— Data for analysis —
***
(** [%d] of [sscanf] *)
Fixpoint skip_digits (s : cstr) : cstr :=
  match s with
  | c :: s' => if (48 <=? c) && (c <=? 57) then skip_digits s' else s
  | [] => []
  end.
Definition scan_int (s : cstr) : option Z * cstr :=
  let s := skip_spaces s in
  let '(_, r) := read_sign s in
  match r with
  | c :: _ => if (48 <=? c) && (c <=? 57) then (Some (strtol10 s), skip_digits r) else (None, s)
  | [] => (None, s)
  end.

Module Gate.
Import Data Hash.

Definition BACKLOG : Z := 32.

Record connection := Conn {
  c_id : Z; agent : Z; client : Z; remote_name : list Z; buffer : databuffer
}.

Record gate := MkGate {
  listen_id : Z;
  watchdog : Z;
  broker : Z;
  client_tag : Z;
  header_size : Z;
  max_connection : Z;
  table : hashid;          (** [hash] *)
  conn : list connection;
  mp : messagepool
}.

Definition set_listen x g := MkGate x (watchdog g) (broker g) (client_tag g) (header_size g)
  (max_connection g) (table g) (conn g) (mp g).
Definition set_watchdog x g := MkGate (listen_id g) x (broker g) (client_tag g) (header_size g)
  (max_connection g) (table g) (conn g) (mp g).
Definition set_broker x g := MkGate (listen_id g) (watchdog g) x (client_tag g) (header_size g)
  (max_connection g) (table g) (conn g) (mp g).
Definition set_conns t c m g := MkGate (listen_id g) (watchdog g) (broker g) (client_tag g) (header_size g)
  (max_connection g) t c m.

Definition set_buffer b c := Conn (c_id c) (agent c) (client c) (remote_name c) b.

(** A connection cleared by [memset], with the id -1. *)
Definition no_conn : connection := Conn (-1) 0 0 (replicate 32 0) empty.

Definition gate_create : gate := MkGate (-1) 0 0 0 0 0 (HI 0 0 0 [] []) [] (MP 0 0).

Section Handlers.
Context {W : Type} `{!Skynet W}.

Fixpoint close_all (cs : list connection) (w : W) : outcome W :=
  match cs with
  | [] => Ok w
  | c :: cs =>
      w ← (if 0 <=? c_id c then socket_close (c_id c) w else Ok w);
      close_all cs w
  end.

Definition gate_release (g : gate) (w : W) : outcome W :=
  w ← close_all (take (Z.to_nat (max_connection g)) (conn g)) w;
  if 0 <=? listen_id g then socket_close (listen_id g) w else Ok w.

(** [_parm]: the [sz] bytes of [msg] behind the command and its spaces are moved
    to the front and terminated; the bytes behind them stay. *)
Fixpoint parm_skip (n : nat) (msg : list Z) (command_sz : Z) : outcome Z :=
  match n with
  | O => Ok command_sz
  | S n =>
      c ← arr_get msg command_sz;
      if negb (c =? 32) then Ok command_sz else parm_skip n msg (command_sz + 1)
  end.
Definition _parm (msg : list Z) (sz command_sz : Z) : outcome (list Z) :=
  command_sz ← parm_skip (Z.to_nat (sz - command_sz)) msg command_sz;
  msg ← for_loop (Z.to_nat (sz - command_sz)) command_sz
    (fun i msg => c ← arr_get msg i; arr_set msg (i - command_sz) c) msg;
  arr_set msg (sz - command_sz) 0.
(** C13.  The gate crashes on one kind of message only and keeps its tables
    consistent: in every state it can reach, the table of ids and the array of
    connections agree, and for a message that [content_ok] describes (its type fits
    what it points to; a text has no terminator inside; socket ids are not negative, a
    new one is not in use and below 2^31 less the slots; no connection is 2^31 bytes
    behind) the callback runs to its end (no assertion fails, no access is out of
    bounds, the packet loop terminates) in a state that is reached again, if the calls
    it makes into the node return, unless the message is an accept of a socket that is
    not [listen_id], as one that arrives after the command [close] is: there the
    assertion fails. *)
Theorem gate_never_faults g w :
  reached g w -> gate_ok g /\
  forall type src msg, content_ok g type msg ->
    (~ stale g msg -> exists r g' w', _cb g type src msg w = Ok (r, g', w') /\ reached g' w') /\
    (stale g msg -> _cb g type src msg w = Fault AssertFailed).
Proof.
  intros Hr. destruct (reached_ok g w Hr) as [G Hw]. split; [done|]. intros type src msg Hc. split.
  2:{ intros Hst. destruct msg as [|m]; [done|]. destruct Hc as [-> _]. by apply stale_aborts. }
  intros Hst. destruct (cb_total g type src msg w G Hw Hc Hst) as (r & g' & w' & E & _). exists r, g', w'.
  split; [done|]. by eapply reached_cb.
Qed.
End Total.

(** ** A world that records the calls *)

Inductive call :=
  | CSend (source dest type session : Z) (payload : list Z)
  | CError (text : cstr)
  | CQuery (name : cstr)
  | CCallback
  | CClose (i : Z)
  | CStart (i : Z)
  | CSocketSend (i : Z) (payload : list Z)
  | CListen (host : cstr) (port backlog : Z).

(** Names resolve to the handle 9; the listening socket is 1. *)
#[global] Instance recorder : Skynet (list call) := {|
  send s d t k p w := Ok (w ++ [CSend s d t k p]);
  error t w := Ok (w ++ [CError t]);
  queryname nm w := Ok (9, w ++ [CQuery nm]);
  set_callback w := Ok (w ++ [CCallback]);
  socket_close i w := Ok (w ++ [CClose i]);
  socket_start i w := Ok (w ++ [CStart i]);
  socket_send i p w := Ok (w ++ [CSocketSend i p]);
  socket_listen h p b w := Ok (1, w ++ [CListen h p b])
|}.

#[global] Instance recorder_ok : SkynetOk (list call) (fun _ => True).
Proof. split; intros; eauto. Qed.

(** A gate listening with 2-byte (4-byte) headers and 4 slots, one client on
    socket 5. *)
Definition open_gate (parm : cstr) : outcome (gate * list call) :=
  '(_, g, w) ← gate_init gate_create (Some parm) ([] : list call);
  '(_, g, w) ← _cb g PTYPE_SOCKET 0
    (Socket (Netpack.SockMsg Netpack.SAccept 1 5 None (str "1.2.3.4:999"))) w;
  Ok (g, w).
***
— Problem details —
In the listing above, locate the line containing "session : Z) (payload : list Z)" and the line containing "#[global] Instance recorder_ok". Extract those two lines and every line between them, exactly as written, and only those.

— Answer below —
  | CSend (source dest type session : Z) (payload : list Z)
  | CError (text : cstr)
  | CQuery (name : cstr)
  | CCallback
  | CClose (i : Z)
  | CStart (i : Z)
  | CSocketSend (i : Z) (payload : list Z)
  | CListen (host : cstr) (port backlog : Z).

(** Names resolve to the handle 9; the listening socket is 1. *)
#[global] Instance recorder : Skynet (list call) := {|
  send s d t k p w := Ok (w ++ [CSend s d t k p]);
  error t w := Ok (w ++ [CError t]);
  queryname nm w := Ok (9, w ++ [CQuery nm]);
  set_callback w := Ok (w ++ [CCallback]);
  socket_close i w := Ok (w ++ [CClose i]);
  socket_start i w := Ok (w ++ [CStart i]);
  socket_send i p w := Ok (w ++ [CSocketSend i p]);
  socket_listen h p b w := Ok (1, w ++ [CListen h p b])
|}.

#[global] Instance recorder_ok : SkynetOk (list call) (fun _ => True).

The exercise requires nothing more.